I can safely place one more check on the Fields Exam list - Area of Darkness by V.S. Naipaul. Part of a trilogy on India (India: A Wounded Civilization and India: A Million Mutinies Now), this travelogue has rocked more than a few boats. Naipaul is a controversial figure in the literary world as well as the political. He has been described as a "master of English prose," and he has a litany of literary prizes to back up this assertion. Nevertheless, when I began reading this book, I was horrified and appalled by his attitude toward the "East" in general and "India" in particular. Naipaul is originally from Trinidad and descendant from a group of indentured Indians who traveled to Trinidad for work. Area of Darkness is his journey to his family's village - a journey which takes him a year of wandering through the East and through India. Both his purpose in traveling and his apparent disillusionment with what he finds reminds me of Richard Wright's New Reflections which details his "return" to Africa. Both men exhibit a kind of crippling anxiety when faced with their respective "homelands." They characterize the people they encounter, even "respectable" ones, as little more than degraded savages. In Naipaul's account, India is the most degraded place in the world - and this is due to "the psychological" instead of the "political and economic." For someone who is so narrow-minded, however, he is remarkably self-perceptive. He is very aware and lets the reader know when he is being cruel, impatient, fussy, and prejudiced. He even acknowledges his anxiety - something us literary folk usually need to dig out. At the same time, he rigidly sticks with his assumptions about India and Indians - they are withdrawn, they see only myth, they are medieval, they embrace englishness in a disturbing mimic which only perpetuates the falsity of their existence. Everyone is out to cheat him, everyone is out to degrade themselves in front of him.
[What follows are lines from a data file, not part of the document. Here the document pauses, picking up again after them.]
(* ===== verification/Discv4Sys.v ===== *)
(** * Discovery: the running backend

    [Discv4] has the pieces of the goroutines of a backend; here they run.  A state is a backend with
    the goroutines blocked in a receive and those between two receives, and [sys_step] is one turn
    of one of them, the arrival of a packet, or the firing of a timer.  Every reachable state keeps
    the invariant of the backend, and the channels are used one job each. *)

From stdpp Require Import base gmap strings numbers list relations.
From S2P Require Import Prelude GoStd Rlp Crypto RlpxMsg KadBucket KadTable KadTheorems Discv4Msg Discv4 Discv4Theorems.
Local Open Scope Z_scope.

Section System.
Context `{Keccak} `{Curve} `{FastRLP} `{GoSort}.
Context (ip_String : bytes -> string).

Record sys := mkSys {
  s_b : Backend;
  s_starting : list start;          (* about to set a handler *)
  s_blocked : list (nat * job);     (* in a receive from the channel *)
  s_running : list (nat * pc);      (* about to send a packet, or to receive from the channel *)
}.

Definition add_start (l : list start) (nx : next) : list start := match nx with NStart st => l ++ [st] | _ => l end.
Definition add_again (ch : nat) (l : list (nat * pc)) (nx : next) : list (nat * pc) :=
  match nx with NAgain j => l ++ [(ch, PRecv j)] | _ => l end.

(** *** Shared peers

    A [*Peer] can be held by several goroutines and the task queue at once, and [probeNode] and
    [updatePeer] write its [Last] and [TCP].  Peers are values here; a write through another reference
    is a step in which these two fields change to anything. *)
Definition peer_written (p p' : Peer) : Prop := p_ID p' = p_ID p /\ p_Bytes p' = p_Bytes p /\ p_Addr p' = p_Addr p.

Inductive start_written : start -> start -> Prop :=
| sw_probe p p' t : peer_written p p' -> start_written (SProbe p t) (SProbe p' t)
| sw_ping p p' : peer_written p p' -> start_written (SPing p) (SPing p')
| sw_find p p' : peer_written p p' -> start_written (SFind p) (SFind p').
Inductive job_written : job -> job -> Prop :=
| jw_probe p p' t : peer_written p p' -> job_written (JProbe p t) (JProbe p' t)
| jw_ping p p' : peer_written p p' -> job_written (JPing p) (JPing p')
| jw_find p p' ps one : peer_written p p' -> job_written (JFind p ps one) (JFind p' ps one).
Inductive pc_written : pc -> pc -> Prop :=
| pw_send j j' : job_written j j' -> pc_written (PSend j) (PSend j')
| pw_recv j j' : job_written j j' -> pc_written (PRecv j) (PRecv j').

Definition held {A} (R : A -> A -> Prop) (x y : nat * A) : Prop := x.1 = y.1 /\ R x.2 y.2.

Inductive sys_step : sys -> sys -> Prop :=
| st_packet b st bl rn now pk b' e :                     (* listen *)
    HandlePacket b now pk = Ok (b', e) ->
    sys_step (mkSys b st bl rn) (mkSys b' st bl rn)
| st_probe b st bl rn p :                                (* AddNode, revalidatePeer *)
    sys_step (mkSys b st bl rn) (mkSys b (st ++ [SProbe p false]) bl rn)
| st_task b st bl rn p t :                               (* probeTask *)
    b_tasks b = p :: t ->
    sys_step (mkSys b st bl rn) (mkSys (set_queues b (b_events b) t (b_sent b)) (st ++ [SProbe p false]) bl rn)
| st_find b st bl rn p :                                 (* a lookup asks a peer *)
    sys_step (mkSys b st bl rn) (mkSys b (st ++ [findNodes_start b p]) bl rn)
| st_handler b st bl rn k x b' ch c :
    st !! k = Some x -> start_handler b x = (b', ch, c) ->
    sys_step (mkSys b st bl rn) (mkSys b' (delete k st) bl (rn ++ [(ch, c)]))
| st_send b st bl rn now k ch j b' :
    rn !! k = Some (ch, PSend j) -> job_send b now j = Ok b' ->
    sys_step (mkSys b st bl rn) (mkSys b' st bl (<[k := (ch, PRecv j)]> rn))
| st_recv b st bl rn k ch j :
    rn !! k = Some (ch, PRecv j) ->
    sys_step (mkSys b st bl rn) (mkSys (ack_wait b ch) st (bl ++ [(ch, j)]) (delete k rn))
| st_timeout b st bl rn id code ch :
    (id, code, ch) ∈ b_timers b ->
    sys_step (mkSys b st bl rn) (mkSys (handler_timeout b id code ch) st bl rn)
| st_resp b st bl rn i k ch j r b' nx :
    b_acks b !! i = Some (ch, r) -> bl !! k = Some (ch, j) ->
    job_resp ip_String (ack_take b i) j r = Ok (b', nx) ->
    sys_step (mkSys b st bl rn) (mkSys b' (add_start st nx) (delete k bl) (add_again ch rn nx))
| st_event b st bl rn e es :                             (* Deliver *)
    b_events b = e :: es ->
    sys_step (mkSys b st bl rn) (mkSys (set_queues b es (b_tasks b) (b_sent b)) st bl rn)
| st_written b st bl rn tasks st' bl' rn' :              (* through another reference *)
    Forall2 peer_written (b_tasks b) tasks -> Forall2 start_written st st' ->
    Forall2 (held job_written) bl bl' -> Forall2 (held pc_written) rn rn' ->
    sys_step (mkSys b st bl rn) (mkSys (set_queues b (b_events b) tasks (b_sent b)) st' bl' rn').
While it was hard to stomach so many of his generalizations and anxieties, it was interesting for me to read his observations at this point in Indian English literature. Up to this point I have only read some of the idealistic nationalistic novels before and around the time of Independence and the more modern, postcolonial novels of the last thirty years. This one is post-independence, but before much of what we call "postcolonial" literature. As warped as this picture undoubtedly is, it does reveal some of the issues and beliefs at this point in Indian history.
I would not recommend this book unless you are, like me, very interested in contrasting ideas of India. It does however, act as a very intriguing example of travel literature. If you are interested in how people travel, how the absorb, react, and defend themselves against the known/unknown, then this would be an interesting book to add to your arsenal.
I would have posted yesterday, but grading has officially begun. I graded my first batch of "in class writings" about the reading habits of my students. I had a few surprises - that is students who read way more than I expected, but largely the line "I really don't like reading" was the consistent refrain. At the same time, I think my definition of reading (to include magazines, blogs, etc) helped them step outside of traditional ways of thinking about reading. It was interesting to see how little/how much reading they encounter on a daily basis.
Moving on to The Practice of Everyday Life by Michel de Certeau.